Even though each of the hot_call_X calls are executed once, inlining may be beneficial (due to constprop for example). Short of checking for caller to be main (as you've done in your previous patch), is there a way to distinguish this case? I suppose this pattern is very rare in real code to worry about this.

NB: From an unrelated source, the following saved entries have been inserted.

(* ===== verification/Web.v ===== *)
(** * Around the endpoints ([app/app.py], [app/observability/])

    What every request passes: its id, what is counted and logged of it, the headers of its
    response; and the endpoints besides the conversation: readiness, feedback, and the order
    report. *)

From stdpp Require Import base list gmap strings.
From Stdlib Require Import Floats.SpecFloat.
From S2P Require Import Prelude PyText PyFloat PySort PyDict Errors Json PyJson Tenancy OrderNo OrderAccess Orders Escalation ToolCache Capability OrderCapability Documents Ingest Harvest Metrics.
Open Scope py_scope.

(** ** Request ids ([context.py]) *)

Definition REQUEST_ID_HEADER : pystr := u "X-Request-Id".
(** [fresh] is [uuid4().hex]. *)
Definition new_request_id (fresh : pystr) (raw : option pystr) : pystr := str_or (strip (opt_str raw)) fresh.
(** What [set_request_id] puts into the context variable. *)
Definition request_context (request_id : pystr) : pystr := strip request_id.

(** ** The middleware *)

Definition _SKIP_HTTP_LOG : list pystr := [u "/health"; u "/ready"; u "/metrics"].
Definition ORDERS_PREFIX : pystr := u "/api/v1/orders/".
Definition _metric_path (path : pystr) : pystr :=
  if is_prefix ORDERS_PREFIX path then u "/api/v1/orders/{order_no}"
  else if is_prefix (u "/static/") path then u "/static"
  else str_or path (u "/").

(** Headers, with the assignment of [MutableHeaders] and the lookup of [Headers]. *)
Class HeaderMap (H : Type) := {
  h_get : pystr -> H -> option pystr;
  h_set : pystr -> pystr -> H -> H;
}.
(** Names are compared without regard to case. *)
Class HeaderMapLaws (H : Type) `{HeaderMap H} : Prop := {
  h_get_set k k' v h : h_get k (h_set k' v h) = if bool_decide (lower k = lower k') then Some v else h_get k h;
}.

(** The messages an application sends. *)
Inductive message (H : Type) : Type :=
| Start (status : option Z) (headers : H)
| Other (content : pystr).
Arguments Start {H}.
Arguments Other {H}.

(** What an application does with a request: it sends messages, and sees whether sending
    failed; it ends, or raises. *)
Inductive application (H : Type) : Type :=
| Finish
| Throw (e : exn)
| Send (m : message H) (k : res exn unit -> application H).
Arguments Finish {H}.
Arguments Throw {H}.
Arguments Send {H}.

Fixpoint run_app {H W} (send : message H -> ST W exn unit) (app : application H) : ST W exn unit :=
  match app with
  | Finish => st_ret tt
  | Throw e => st_raise e
  | Send m k => fun w => let (r, w) := send m w in run_app send (k r) w
  end.

(** [log_event(logger, "http_request", ...)]. *)
Record http_log := { hl_method : pystr; hl_path : pystr; hl_status : Z; hl_elapsed_ms : Z }.
(** [int] of a finite number. *)
Definition f_trunc (x : pyfloat) : Z :=
  match x with
  | S754_finite s m e => let n := if (0 <=? e)%Z then (Z.pos m * 2 ^ e)%Z else (Z.pos m / 2 ^ (- e))%Z in if s then (- n)%Z else n
  | _ => 0%Z
  end.

(** The context variable, the calls to the metrics, the log, and what the server was given. *)
Record server (H : Type) := {
  sv_context : pystr;
  sv_ops : list metric_op;
  sv_log : list http_log;
  sv_sent : list (message H);
}.
Arguments sv_context {H}.
Arguments sv_ops {H}.
Arguments sv_log {H}.
Arguments sv_sent {H}.
Arguments Build_server {H}.
(** With the middleware's [status] and [recorded]. *)
Record watched (H : Type) := { wa_server : server H; wa_status : Z; wa_recorded : bool }.
Arguments wa_server {H}.
Arguments wa_status {H}.
Arguments wa_recorded {H}.
Arguments Build_watched {H}.

Record http_scope (H : Type) := { sc_http : bool; sc_path : option pystr; sc_method : option pystr; sc_headers : H }.
Arguments sc_http {H}.
Arguments sc_path {H}.
Arguments sc_method {H}.
Arguments sc_headers {H}.
Arguments Build_http_scope {H}.

Section middleware.
Context {H : Type} `{HeaderMap H}.
(** How a message fares, behind those sent before; the time since the request began, when so
    many messages had been sent; [uuid4]; whether a tracer is set up, and the headers of
    [propagate.inject], or its exception. *)
Context (deliver : list (message H) -> message H -> res exn unit) (elapsed : nat -> pyfloat) (fresh : pystr).
Context (tracing : bool) (carrier : res exn (list (pystr * pystr))).

Definition inject_trace_context (headers : H) : H :=
  if negb tracing then headers
  else match carrier with
       | Raise _ => headers
       | Ok pairs => foldl (fun h '(k, v) => if truthy v then h_set k v h else h) headers pairs
       end.

Definition on_server (f : server H -> server H) (w : watched H) : watched H := Build_watched (f (wa_server w)) (wa_status w) (wa_recorded w).
Definition set_context (c : pystr) (s : server H) : server H := Build_server c (sv_ops s) (sv_log s) (sv_sent s).

(** The server's [send]. *)
Definition send_message (m : message H) : ST (server H) exn unit := fun s =>
  (deliver (sv_sent s) m, Build_server (sv_context s) (sv_ops s) (sv_log s) (sv_sent s ++ [m])).

(** [inc_http], [observe_http], and the log unless the path is skipped. *)
Definition http_ops (method path : pystr) (status : Z) (t : pyfloat) : list metric_op :=
  inc_http method (_metric_path path) status ++ observe_http method (_metric_path path) status t.
Definition http_logs (method path : pystr) (status : Z) (t : pyfloat) : list http_log :=
  if bool_decide (path ∈ _SKIP_HTTP_LOG) then []
  else [{| hl_method := method; hl_path := _metric_path path; hl_status := status; hl_elapsed_ms := f_trunc (f_mul t (f_of_int 1000)) |}].
Definition record_http (method path : pystr) (status : Z) (s : server H) : server H :=
  let t := elapsed (length (sv_sent s)) in
  Build_server (sv_context s) (sv_ops s ++ http_ops method path status t) (sv_log s ++ http_logs method path status t) (sv_sent s).

Definition marked (request_id : pystr) (m : message H) : message H :=
  match m with
  | Start status headers => Start status (inject_trace_context (h_set REQUEST_ID_HEADER request_id headers))
  | Other _ => m
  end.

Definition send_wrapper (request_id method path : pystr) (m : message H) : ST (watched H) exn unit := fun w =>
  let w := match m with
           | Start status _ =>
             let status := default 500%Z status in
             let w := Build_watched (wa_server w) status (wa_recorded w) in
             if wa_recorded w then w else Build_watched (record_http method path status (wa_server w)) status true
           | Other _ => w
           end in
  let (r, s) := send_message (marked request_id m) (wa_server w) in
  (r, Build_watched s (wa_status w) (wa_recorded w)).

(** [__call__].  The application is what it does with the request under a request id. *)
Definition observability_middleware (app : pystr -> application H) (scope : http_scope H) : ST (server H) exn unit := fun s =>
  if negb (sc_http scope) then run_app send_message (app (sv_context s)) s
  else
    let request_id := new_request_id fresh (h_get REQUEST_ID_HEADER (sc_headers scope)) in
    let context := sv_context s in
    let path := str_or (opt_str (sc_path scope)) (u "/") in
    let method := str_or (opt_str (sc_method scope)) (u "GET") in
    let w := Build_watched (set_context (request_context request_id) s) 500%Z false in
    let (r, w) := run_app (send_wrapper request_id method path) (app (sv_context (wa_server w))) w in
    let s := if wa_recorded w then wa_server w else record_http method path (wa_status w) (wa_server w) in
    (r, set_context context s).
End middleware.

Section watching.
Context {H : Type} `{HeaderMapLaws H}.
Context (deliver : list (message H) -> message H -> res exn unit) (elapsed : nat -> pyfloat) (fresh : pystr).
Context (tracing : bool) (carrier : res exn (list (pystr * pystr))).
(** The tracer writes its own headers. *)
Context (carrier_other : forall pairs, carrier = Ok pairs -> Forall (fun kv => lower kv.1 <> lower REQUEST_ID_HEADER) pairs).
Abbreviation marked := (marked tracing carrier).
Abbreviation sender := (send_wrapper deliver elapsed tracing carrier).

(** How an application ends and what it tries to send, when each message is passed on by [f]. *)
Fixpoint attempted (f : message H -> message H) (sent : list (message H)) (app : application H) : res exn unit * list (message H) :=
  match app with
  | Finish => (Ok tt, [])
  | Throw e => (Raise e, [])
  | Send m k => let (r, ms) := attempted f (sent ++ [f m]) (k (deliver sent (f m))) in (r, m :: ms)
  end.
(** The status of the first start of a response. *)
Definition first_status (ms : list (message H)) : option Z :=
  head (omap (fun m => match m with Start status _ => Some (default 500%Z status) | Other _ => None end) ms).

Lemma marked_id request_id status headers status' headers' :
  marked request_id (Start status headers) = Start status' headers' -> status' = status /\ h_get REQUEST_ID_HEADER headers' = Some request_id.
Proof using All.
  unfold Web.marked. intros [= <- <-]. split; [done|]. unfold inject_trace_context.
  assert (Hset : h_get REQUEST_ID_HEADER (h_set REQUEST_ID_HEADER request_id headers) = Some request_id) by (rewrite h_get_set; by rewrite bool_decide_eq_true_2).
  destruct (negb tracing); [done|]. destruct carrier as [pairs|e] eqn:Ec; [|done]. specialize (carrier_other pairs eq_refl). clear Ec.
  revert Hset. generalize (h_set REQUEST_ID_HEADER request_id headers). induction pairs as [|[k v] pairs IH]; intros h Hset; [done|].
  apply Forall_cons in carrier_other as [Hk Hks]. cbn [foldl]. apply IH; [done|]. destruct (truthy v); [|done].
  rewrite h_get_set, bool_decide_eq_false_2; [done|]. intros E. by apply Hk.
Qed.

(** A run under the middleware: what was recorded stays; else the first start is. *)
Lemma watched_run request_id method path (app : application H) : forall w,
  let '(r, ms) := attempted (marked request_id) (sv_sent (wa_server w)) app in
  let '(r', w') := run_app (sender request_id method path) app w in
  r' = r /\ sv_context (wa_server w') = sv_context (wa_server w) /\ sv_sent (wa_server w') = sv_sent (wa_server w) ++ map (marked request_id) ms /\
  wa_recorded w' = (wa_recorded w || bool_decide (is_Some (first_status ms))) /\ (wa_recorded w' = false -> wa_status w' = wa_status w) /\
  exists t, sv_ops (wa_server w') = sv_ops (wa_server w) ++ from_option (fun status => if wa_recorded w then [] else http_ops method path status t) [] (first_status ms) /\
            sv_log (wa_server w') = sv_log (wa_server w) ++ from_option (fun status => if wa_recorded w then [] else http_logs method path status t) [] (first_status ms).
Proof using Type.
  induction app as [|e|m k IH]; intros w; cbn [attempted run_app]; unfold st_ret, st_raise.
  1, 2: cbn [map first_status omap list_omap head from_option]; rewrite !app_nil_r, orb_false_r; (repeat (split; [done|])); exists f_zero; by rewrite ?app_nil_r.
  set (sent := sv_sent (wa_server w)). set (r1 := deliver sent (marked request_id m)).
  destruct (attempted (marked request_id) (sent ++ [marked request_id m]) (k r1)) as [r ms] eqn:Ea.
  destruct m as [status headers|content]; unfold send_wrapper, send_message; cbn [wa_server wa_status wa_recorded].
  - destruct (wa_recorded w) eqn:Er; cbn [wa_server wa_status wa_recorded].
    + match goal with |- context [run_app _ _ ?w1] => specialize (IH r1 w1) end. cbn [wa_server wa_status wa_recorded sv_sent sv_context sv_ops sv_log] in IH.
      fold sent in IH. fold r1. rewrite Ea in IH. destruct (run_app _ _ _) as [r' w']. destruct IH as (-> & Hc & Hs & Hr & Hst & t & Ho & Hl).
      split; [done|]. split; [exact Hc|]. split; [by rewrite Hs, <- app_assoc|]. split; [done|]. rewrite Hr. split; [done|]. exists t. rewrite Ho, Hl.
      by destruct (first_status ms).
    + match goal with |- context [run_app _ _ ?w1] => specialize (IH r1 w1) end. cbn [wa_server wa_status wa_recorded sv_sent sv_context sv_ops sv_log record_http] in IH.
      fold sent in IH. unfold record_http. cbn [wa_server sv_sent sv_context sv_ops sv_log]. fold sent. fold r1. rewrite Ea in IH. destruct (run_app _ _ _) as [r' w'].
      destruct IH as (-> & Hc & Hs & Hr & Hst & t & Ho & Hl).
      split; [done|]. split; [exact Hc|]. split; [by rewrite Hs, <- app_assoc|]. split; [done|]. rewrite Hr. split; [done|]. exists (elapsed (length sent)).
      rewrite Ho, Hl. destruct (first_status ms); cbn [from_option]; by rewrite !app_nil_r.
  - match goal with |- context [run_app _ _ ?w1] => specialize (IH r1 w1) end. cbn [wa_server wa_status wa_recorded sv_sent sv_context sv_ops sv_log] in IH.
    fold sent in IH. fold r1. rewrite Ea in IH. destruct (run_app _ _ _) as [r' w']. destruct IH as (-> & Hc & Hs & Hr & Hst & t & Ho & Hl).
    split; [done|]. split; [exact Hc|]. split; [by rewrite Hs, <- app_assoc|]. split; [exact Hr|]. split; [exact Hst|]. by exists t.
Qed.
Lemma stateMessage_line_count_witness :
  countByte newline (stateMessage [ex_v4; ex_v6]) = 3%nat.
Proof.
  apply (proj2 (stateMessage_line_count [ex_v4; ex_v6])).
  repeat constructor.
Defined.
(** *** _find_first_table_ref *)

Lemma range_spec (lo hi i : Z) : In i (range lo hi) <-> lo <= i < hi.
Proof.
  unfold range. rewrite in_map_iff. split.
  - intros (k & <- & Hk). apply in_seq in Hk. lia.
  - intros H. exists (Z.to_nat (i - lo)). split; [lia|]. apply in_seq. lia.
Qed.

Lemma find_first (A : Type) (f : A -> bool) (l : list A) (x : A) :
  find f l = Some x ->
  exists l1 l2, l = l1 ++ x :: l2 /\ f x = true /\ forall y, In y l1 -> f y = false.
Proof.
  induction l as [|a l IH]; cbn [find]; [discriminate|].
  destruct (f a) eqn:Ha.
  - intros H. injection H as <-. exists [], l. repeat split; [exact Ha|].
    intros y [].
  - intros H. destruct (IH H) as (l1 & l2 & -> & Hx & Hl1).
    exists (a :: l1), l2. repeat split; [exact Hx|].
    intros y [<-|Hy]; [exact Ha | exact (Hl1 y Hy)].
Qed.

Lemma range_app_inv (lo hi x : Z) (l1 l2 : list Z) :
  range lo hi = l1 ++ x :: l2 -> forall i, lo <= i < x -> In i l1.
Proof.
  unfold range. remember (Z.to_nat (hi - lo)) as n eqn:Hn. clear Hn.
  revert lo l1. induction n as [|n IH]; intros lo l1 H i Hi.
  - destruct l1; discriminate H.
  - cbn [seq map] in H. rewrite <- seq_shift, map_map in H.
    destruct l1 as [|a l1].
    + cbn [app] in H. injection H as H _. cbn in H. lia.
    + cbn [app] in H. injection H as Ha H. cbn in Ha.
      destruct (Z.eq_dec i lo) as [->|Hne]; [left; lia|].
      right. apply (IH (lo + 1)); [|lia].
      rewrite <- H. apply map_ext. intros k. lia.
Qed.

Lemma _find_first_table_ref_spec (data : bytes) :
  let p := _find_first_table_ref data in
  (p = 8 \/ 8 < p < len data - 1)
  /\ (p <> 8 -> byte_at data p = 0x08 /\ byte_at data (p + 1) = 0x03)
  /\ (forall i, 8 <= i < p ->
        (byte_at data i =? 0x08) && (byte_at data (i + 1) =? 0x03) = false).
Proof.
  cbv zeta. unfold _find_first_table_ref.
  destruct (find _ (range 8 (len data - 1))) as [p|] eqn:Hf.
  - apply find_first in Hf. destruct Hf as (l1 & l2 & Hr & Hp & Hl1).
    assert (Hin : In p (range 8 (len data - 1)))
      by (rewrite Hr; apply in_or_app; right; left; reflexivity).
    apply range_spec in Hin.
    apply andb_true_iff in Hp. destruct Hp as [H0 H1].
    apply Z.eqb_eq in H0. apply Z.eqb_eq in H1.
    split; [lia|]. split; [intros _; split; assumption|].
    intros i Hi. apply Hl1. eapply range_app_inv; eassumption.
  - split; [left; reflexivity|]. split; [intros H; contradiction|].
    intros i Hi. lia.
Qed.

(** *** parse *)

Lemma parse_inv (data : bytes) (st st' : stats) (block : CompactBlock) :
  parse data st = Ok (block, st') ->
  exists h final,
    CompactHeader_parse data 0 = Ok h
    /\ decode_from data (_find_first_table_ref data) st []
       = Ok (entries block, final, st')
    /\ header block = h
    /\ preamble block = slice data 8 (_find_first_table_ref data)
    /\ raw_data block = data
    /\ block_table_refs block = bucket [TABLE_REF] (entries block)
    /\ extended_values block = bucket [EXTENDED_1C] (entries block)
    /\ array_elements block = bucket [ARRAY_ELEM] (entries block)
    /\ fixed_values block = bucket [VALUE_15; VALUE_12; FIXED32] (entries block).
Proof.
  unfold parse, decode_from. intros H.
  destruct (CompactHeader_parse data 0) as [h|]; cbn [bind] in H; [|discriminate H].
  destruct (parse_loop (length data) data (_find_first_table_ref data) st [])
    as [[[es final] st1]|]; cbn [bind] in H; [|discriminate H].
  apply Ok_inj in H. injection H as <- <-.
  exists h, final. cbn [entries header preamble raw_data block_table_refs
    extended_values array_elements fixed_values]. repeat split; reflexivity.
Qed.
(** * Sentiment scoring and ensemble pipeline

    A shallow embedding of [src/analyzers]: the platform-aware text
    preprocessor, the VADER label rule, the RoBERTa batch loop and the
    ensemble resolver of [SentimentPipeline]. *)

From Stdlib Require Import ZArith List Ascii String Bool Lia.
From Stdlib Require Import Floats.PrimFloat Floats.FloatOps Floats.FloatAxioms Floats.SpecFloat.
From stdpp Require Import base option list strings gmap fin_maps.

#[local] Set Warnings "-inexact-float".

(** ** Python floats

    A Python [float] is an IEEE 754 binary64 number: Rocq's primitive
    [float].  [>=] and [<=] are the IEEE comparisons, false on NaN. *)

Module PyFloat.

Definition ge (a b : float) : bool := PrimFloat.leb b a.
Definition le (a b : float) : bool := PrimFloat.leb a b.
Definition is_nan (a : float) : bool := PrimFloat.is_nan a.

End PyFloat.



(** ** Python values

    The cells the pipeline reads and writes: [None], a float64 (NaN is
    how pandas stores a missing value) or a [str].  A text is a Python
    [str] over the code points below 256, one [ascii] each. *)

Inductive pyval :=
| PyNone
| PyFloat (f : float)
| PyStr (s : string).

Definition text := list ascii.

Definition to_text (s : string) : text := list_ascii_of_string s.
Definition of_text (t : text) : string := string_of_list_ascii t.

Definition code (c : ascii) : N := N_of_ascii c.

Definition between (lo hi : N) (c : ascii) : bool :=
  (lo <=? code c)%N && (code c <=? hi)%N.

(** [str.isspace] on one character, which is also the class [\s] of [re]:
    tab to carriage return, the four separators U+001C..U+001F, space,
    U+0085 and U+00A0. *)
Definition is_space (c : ascii) : bool :=
  between 9 13 c || between 28 32 c || (code c =? 133)%N || (code c =? 160)%N.

(** The class [\w] of [re] on a [str] pattern: alphanumeric
    ([str.isalnum]) or underscore. *)
Definition is_word (c : ascii) : bool :=
  between 48 57 c || between 65 90 c || (code c =? 95)%N || between 97 122 c
  || (code c =? 170)%N || between 178 179 c || (code c =? 181)%N
  || between 185 186 c || between 188 190 c || between 192 214 c
  || between 216 246 c || between 248 255 c.

(** The class [\S]. *)
Definition is_nonspace (c : ascii) : bool := negb (is_space c).

(** Lower case of an ASCII letter, the folding [re.IGNORECASE] applies to the
    ASCII literals of the patterns below. *)
Definition lower (c : ascii) : ascii :=
  if between 65 90 c then ascii_of_N (code c + 32) else c.

(** [str.strip()] with no argument. *)
Fixpoint lstrip (t : text) : text :=
  match t with
  | c :: t' => if is_space c then lstrip t' else t
  | [] => []
  end.

Definition rstrip (t : text) : text := rev (lstrip (rev t)).

Definition strip (t : text) : text := rstrip (lstrip t).

(** ** The fragment of [re] the preprocessor uses

    Python's [re] is a backtracking matcher: alternatives are tried left to
    right, [+] and [?] are greedy, and [sub] replaces the leftmost
    non-overlapping matches.  All quantifiers of the source patterns are
    on one-character atoms. *)

Module Re.

Inductive regex :=
| Eps
| Lit (c : ascii)
| Class (p : ascii -> bool)
| Bol
| Cat (r1 r2 : regex)
| Alt (r1 r2 : regex)
| Plus (p : ascii -> bool)
| Opt (r : regex)
| Group (r : regex).

(** A position of the matcher: whether it is the start of the string, what
    group 1 holds, and the input left. *)
Record mstate := MState { at_bos : bool; grp1 : option text; input : text }.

Thanks Easwaran for the comment.
I can see that the case you mention could happen with this change. Although I tried to come up with a workaround without BPI, nothing seems to show desirable results in my test environment. To cover this case, I may want to wait until BPI is hooked in inliner and revisit this to elaborate it by checking the actual coldness of the block. So, in future, we may only suppress inlining a call site in a block that is leading to an unreachable and dominated by a block of which all edges from predecessors have zero branch probability.

I mentioned this in another reply. This scenario is rare so this patch
is still good in general. If we want to handle it in the future, this
heuristics needs to be moved up and can be followed by other threshold
adjusting heuristics -- but that should not be required for this
patch.

David

Thanks David for the comment.
Based on @davidxl's comment, I added FIXME to describe the corner case mention by @dblaikie and @eraman. I will be happy to hear any opinion or suggestion in this change.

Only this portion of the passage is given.